◆ Your instructions: If a line in the entries below includes "channels", show that line.

⟨

(* ===== verification/DiscordClient.v ===== *)
(** * DiscordClient: the state of the Discord client and its voice connection

    [RealClient] of [internal/discord/client.go] as one record: the fields
    guarded by [c.mu] under their Go names, and the heap they point into
    (channels, contexts, batch queues, the SDK's State per session).  This file
    holds the data, the connection to the Gateway ([gateway.go], [client.go]) and
    the voice connection ([voice.go], [status.go]); sessions, voice connections
    and channels are the numbers of their pointers. *)

From S2P Require Import Prelude Conc Errors Types Secrets SdkState DaveWatch AudioForward.

Open Scope go_scope.

(** ** Data *)

(** An [EventSink], and the optional interfaces it implements. *)
Record Sink := mkSink {
  skActiveSpeakerState : bool;     (* ActiveSpeakerStateSink *)
  skParticipantSnapshot : bool }.  (* ParticipantSnapshotSink *)

(** [pendingAutoStartJoin] *)
Record pendingAutoStartJoin := mkPendingJoin {
  pjStreamID : string;
  pjAssignmentEpoch : string;
  pjGuildID : string;
  pjVoiceChannelID : string;
  pjUserID : string }.

#[export] Instance pendingAutoStartJoin_eq_dec : EqDecision pendingAutoStartJoin.
Proof. solve_decision. Defined.

Definition pending_key (p : pendingAutoStartJoin) : string * string * string * string * string :=
  (pjStreamID p, pjAssignmentEpoch p, pjGuildID p, pjVoiceChannelID p, pjUserID p).

#[export] Instance pendingAutoStartJoin_countable : Countable pendingAutoStartJoin.
Proof.
  refine (inj_countable' pending_key
    (fun t => let '(a, b, c, d, e) := t in mkPendingJoin a b c d e) _).
  by intros [].
Defined.

(** [Status]; the two ages are computed by [normalizeStatus], times are kept as
    times and formatted (RFC 3339) when the status is read. *)
Record Status := mkStatus {
  suConnected : bool;
  suVoiceConnected : bool;
  suCurrentGuildID : string;
  suCurrentVoiceID : string;
  suAudioForwardEnabled : bool;
  suAudioForwardActive : bool;
  suCaptionAudioForwardActive : bool;
  suAudioReceiving : bool;
  suLastAudioAt : option Time;
  suAudioPacketsReceived : Z;
  suAudioPacketsForwarded : Z;
  suAudioForwardErrors : Z;
  suAudioForwardQueueDrops : Z;
  suCaptionPacketsForwarded : Z;
  suCaptionForwardErrors : Z;
  suCaptionForwardQueueDrops : Z;
  suGatewayReconnectCount : Z;
  suVoiceDisconnectCount : Z;
  suDAVEInitialized : bool;
  suDAVEReady : bool;
  suDAVEWelcomeReceived : bool;
  suDAVERosterSize : Z;
  suDAVERatchetsMissing : Z;
  suDAVEKeyPackageResends : Z;
  suDAVESoftResets : Z;
  suDAVERecoveryErrors : Z;
  suDAVELastRecoveryReason : string;
  suLastForwardAt : option Time;
  suLastForwardError : string;
  suLastCaptionForwardError : string;
  suLastError : string }.

Definition eta_Status (r : Status) : Status :=
  mkStatus
    (suConnected r) (suVoiceConnected r) (suCurrentGuildID r) (suCurrentVoiceID r)
    (suAudioForwardEnabled r) (suAudioForwardActive r) (suCaptionAudioForwardActive r)
    (suAudioReceiving r) (suLastAudioAt r) (suAudioPacketsReceived r)
    (suAudioPacketsForwarded r) (suAudioForwardErrors r) (suAudioForwardQueueDrops r)
    (suCaptionPacketsForwarded r) (suCaptionForwardErrors r) (suCaptionForwardQueueDrops r)
    (suGatewayReconnectCount r) (suVoiceDisconnectCount r) (suDAVEInitialized r)
    (suDAVEReady r) (suDAVEWelcomeReceived r) (suDAVERosterSize r)
    (suDAVERatchetsMissing r) (suDAVEKeyPackageResends r) (suDAVESoftResets r)
    (suDAVERecoveryErrors r) (suDAVELastRecoveryReason r) (suLastForwardAt r)
    (suLastForwardError r) (suLastCaptionForwardError r) (suLastError r).

#[export] Instance set_suConnected : Setter suConnected := ltac:(mk_setter eta_Status).
#[export] Instance set_suVoiceConnected : Setter suVoiceConnected := ltac:(mk_setter eta_Status).
#[export] Instance set_suCurrentGuildID : Setter suCurrentGuildID := ltac:(mk_setter eta_Status).
#[export] Instance set_suCurrentVoiceID : Setter suCurrentVoiceID := ltac:(mk_setter eta_Status).
#[export] Instance set_suAudioForwardEnabled : Setter suAudioForwardEnabled := ltac:(mk_setter eta_Status).
#[export] Instance set_suAudioForwardActive : Setter suAudioForwardActive := ltac:(mk_setter eta_Status).
#[export] Instance set_suCaptionAudioForwardActive : Setter suCaptionAudioForwardActive := ltac:(mk_setter eta_Status).
#[export] Instance set_suAudioReceiving : Setter suAudioReceiving := ltac:(mk_setter eta_Status).
#[export] Instance set_suLastAudioAt : Setter suLastAudioAt := ltac:(mk_setter eta_Status).
#[export] Instance set_suAudioPacketsReceived : Setter suAudioPacketsReceived := ltac:(mk_setter eta_Status).
#[export] Instance set_suAudioPacketsForwarded : Setter suAudioPacketsForwarded := ltac:(mk_setter eta_Status).
#[export] Instance set_suAudioForwardErrors : Setter suAudioForwardErrors := ltac:(mk_setter eta_Status).
#[export] Instance set_suAudioForwardQueueDrops : Setter suAudioForwardQueueDrops := ltac:(mk_setter eta_Status).
#[export] Instance set_suCaptionPacketsForwarded : Setter suCaptionPacketsForwarded := ltac:(mk_setter eta_Status).
#[export] Instance set_suCaptionForwardErrors : Setter suCaptionForwardErrors := ltac:(mk_setter eta_Status).
#[export] Instance set_suCaptionForwardQueueDrops : Setter suCaptionForwardQueueDrops := ltac:(mk_setter eta_Status).
#[export] Instance set_suGatewayReconnectCount : Setter suGatewayReconnectCount := ltac:(mk_setter eta_Status).
#[export] Instance set_suVoiceDisconnectCount : Setter suVoiceDisconnectCount := ltac:(mk_setter eta_Status).
#[export] Instance set_suDAVEInitialized : Setter suDAVEInitialized := ltac:(mk_setter eta_Status).
#[export] Instance set_suDAVEReady : Setter suDAVEReady := ltac:(mk_setter eta_Status).
#[export] Instance set_suDAVEWelcomeReceived : Setter suDAVEWelcomeReceived := ltac:(mk_setter eta_Status).
#[export] Instance set_suDAVERosterSize : Setter suDAVERosterSize := ltac:(mk_setter eta_Status).
#[export] Instance set_suDAVERatchetsMissing : Setter suDAVERatchetsMissing := ltac:(mk_setter eta_Status).
#[export] Instance set_suDAVEKeyPackageResends : Setter suDAVEKeyPackageResends := ltac:(mk_setter eta_Status).
#[export] Instance set_suDAVESoftResets : Setter suDAVESoftResets := ltac:(mk_setter eta_Status).
#[export] Instance set_suDAVERecoveryErrors : Setter suDAVERecoveryErrors := ltac:(mk_setter eta_Status).
#[export] Instance set_suDAVELastRecoveryReason : Setter suDAVELastRecoveryReason := ltac:(mk_setter eta_Status).
#[export] Instance set_suLastForwardAt : Setter suLastForwardAt := ltac:(mk_setter eta_Status).
#[export] Instance set_suLastForwardError : Setter suLastForwardError := ltac:(mk_setter eta_Status).
#[export] Instance set_suLastCaptionForwardError : Setter suLastCaptionForwardError := ltac:(mk_setter eta_Status).
#[export] Instance set_suLastError : Setter suLastError := ltac:(mk_setter eta_Status).
(** The section of [dispatchActiveSpeakerState]: the stream and the sink to tell. *)
Definition dispatch_section (job : VoiceJob) (generation : Z) (userID : string) (speaking : bool)
    (c : RealClient) : option (string * Sink) :=
  if negb (current_voice_job job generation c) then None
  else if negb (Bool.eqb (bool_decide (is_Some (clAudioSpeakers c !! userID))) speaking) then None
  else
    match clSink c with
    | Some sink => if jStreamID (clJob c) =s "" then None else Some (jStreamID (clJob c), sink)
    | None => None
    end.

(** [dispatchActiveSpeakerState] *)
Definition dispatchActiveSpeakerState (job : VoiceJob) (generation : Z) (userID : string)
    (speaking : bool) : cprog unit :=
  let userID := TrimSpace userID in
  if userID =s "" then ret tt else
  do* lock speakerDispatchMu in
  let* target := read (dispatch_section job generation userID speaking) in
  do* match target with
      | None => ret tt
      | Some (streamID, sink) =>
          if skActiveSpeakerState sink then
            call (ToSink sink (ActiveSpeakerStateChanged streamID userID speaking))
          else if speaking then call (ToSink sink (ActiveSpeakerDetected streamID userID))
          else ret tt
      end in
  unlock speakerDispatchMu.

(** The section of [onVoiceSpeakingUpdate]. *)
Definition speaking_section (voice : nat) (event : VoiceSpeakingUpdate) (c : RealClient)
    : option (VoiceJob * Z) * RealClient :=
  if negb (bool_decide (clVoice c = Some voice)) || negb (suVoiceConnected (clStatus c))
  then (None, c)
  else
    let userID := spUserID event in
    let c := if negb (spSSRC event =? 0) && (userID <>s "")
             then c <| clSsrcUsers ::= <[spSSRC event mod 2 ^ 32 := userID]> |> else c in
    let c := if userID <>s "" then
               if spSpeaking event
               then c <| clAudioSpeakers ::= <[userID := hxClock c]> |>
               else c <| clAudioSpeakers ::= delete userID |>
             else c in
    (Some (clJob c, clVoiceGeneration c), c).

(** [onVoiceSpeakingUpdate] *)
Definition onVoiceSpeakingUpdate (voice : nat) (event : option VoiceSpeakingUpdate) : cprog unit :=
  match event with
  | None => ret tt
  | Some event =>
      let* current := atomic (speaking_section voice event) in
      match current with
      | None => ret tt
      | Some (job, generation) =>
          dispatchActiveSpeakerState job generation (spUserID event) (spSpeaking event)
      end
  end.

(** The section of [recordAudioSpeakerActivity]: is this the start of speaking. *)
Definition activity_section (job : VoiceJob) (generation : Z) (userID : string) (now : Time)
    (c : RealClient) : bool * RealClient :=
  if negb (current_voice_job job generation c) then (false, c)
  else (negb (bool_decide (is_Some (clAudioSpeakers c !! userID))),
        c <| clAudioSpeakers ::= <[userID := now]> |>).

(** [recordAudioSpeakerActivity] *)
Definition recordAudioSpeakerActivity (job : VoiceJob) (generation : Z) (userID : string)
    (now : Time) : cprog unit :=
  let userID := TrimSpace userID in
  if userID =s "" then ret tt else
  let* starts := atomic (activity_section job generation userID now) in
  if starts then dispatchActiveSpeakerState job generation userID true else ret tt.

Definition idle (now : Time) (lastAudioAt : Time) : bool :=
  negb (After (Add lastAudioAt audioSpeakerIdleTimeout) now).

Fixpoint dispatch_expired (job : VoiceJob) (generation : Z) (expired : list string) : cprog unit :=
  match expired with
  | [] => ret tt
  | userID :: expired =>
      do* dispatchActiveSpeakerState job generation userID false in
      dispatch_expired job generation expired
  end.

(** [userForSSRC]: the first section, and the one that remembers the answer of
    the SDK. *)
Definition known_user (ssrc generation : Z) (c : RealClient) : option (string * option nat) :=
  if negb (clVoiceGeneration c =? generation) || negb (suVoiceConnected (clStatus c)) then None
  else Some (TrimSpace (mread "" (clSsrcUsers c) ssrc), clVoice c).

Definition remember_user_section (ssrc generation : Z) (voice : nat) (userID : string)
    (c : RealClient) : string * RealClient :=
  if negb (bool_decide (clVoice c = Some voice)) || negb (clVoiceGeneration c =? generation)
     || negb (suVoiceConnected (clStatus c)) then ("", c)
  else
    let current := TrimSpace (mread "" (clSsrcUsers c) ssrc) in
    if current <>s "" then (current, c) else (userID, c <| clSsrcUsers ::= <[ssrc := userID]> |>).

(** [resolveSSRCUserID], on a connection that exists. *)
Definition resolveSSRCUserID (voice : nat) (ssrc : Z) : cprog string :=
  if ssrc =? 0 then ret ""
  else let* userID := call (SSRCUserID voice ssrc) in ret (TrimSpace userID).

(** [userForSSRC] *)
Definition userForSSRC (ssrc generation : Z) : cprog string :=
  let* known := read (known_user ssrc generation) in
  match known with
  | None => ret ""
  | Some (userID, voice) =>
      match voice with
      | Some v =>
          if userID <>s "" then ret userID else
          let* userID := resolveSSRCUserID v ssrc in
          if userID =s "" then ret "" else atomic (remember_user_section ssrc generation v userID)
      | None => ret userID
      end
  end.

(** The loop of [uniqueHumanVoiceParticipant]. *)
Fixpoint unique_human (userID : string) (participants : list VoiceParticipant) : string :=
  match participants with
  | [] => userID
  | p :: participants =>
      let candidate := TrimSpace (vpUserID p) in
      if vpIsBot p || (candidate =s "") then unique_human userID participants
      else if userID <>s "" then "" else unique_human candidate participants
  end.

(** [uniqueHumanVoiceParticipant] *)
Definition uniqueHumanVoiceParticipant (job : VoiceJob) : cprog string :=
  let* snapshot := SnapshotVoiceParticipants job in
  match snapshot with
  | None => ret ""
  | Some s => ret (unique_human "" (psParticipants s))
  end.

(** ** Opus forwarding ([audio_forward.go]) *)

Definition opusForwardQueueBatches : Z := 64.
Definition opusEncoderBatchPackets : Z := 50.
Definition opusEncoderFlushInterval : Duration := 100 * Millisecond.

(** [time.Duration(ms) * time.Millisecond] *)
Definition millis (ms : Z) : Duration := wrap64 (ms * Millisecond).

Definition captionBatchMax (job : VoiceJob) : Z :=
  let n := jCaptionAudioMaxBatchPackets job in
  let n := if n <=? 0 then 5 else n in
  if 100 <? n then 100 else n.

Definition captionFlush (job : VoiceJob) : Duration :=
  let d := millis (jCaptionAudioFlushMS job) in
  let d := if d <=? 0 then 100 * Millisecond else d in
  if Second <? d then Second else d.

⟩

◆ Expected output:
    (channels, contexts, batch queues, the SDK's State per session).  This file
    and channels are the numbers of their pointers. *)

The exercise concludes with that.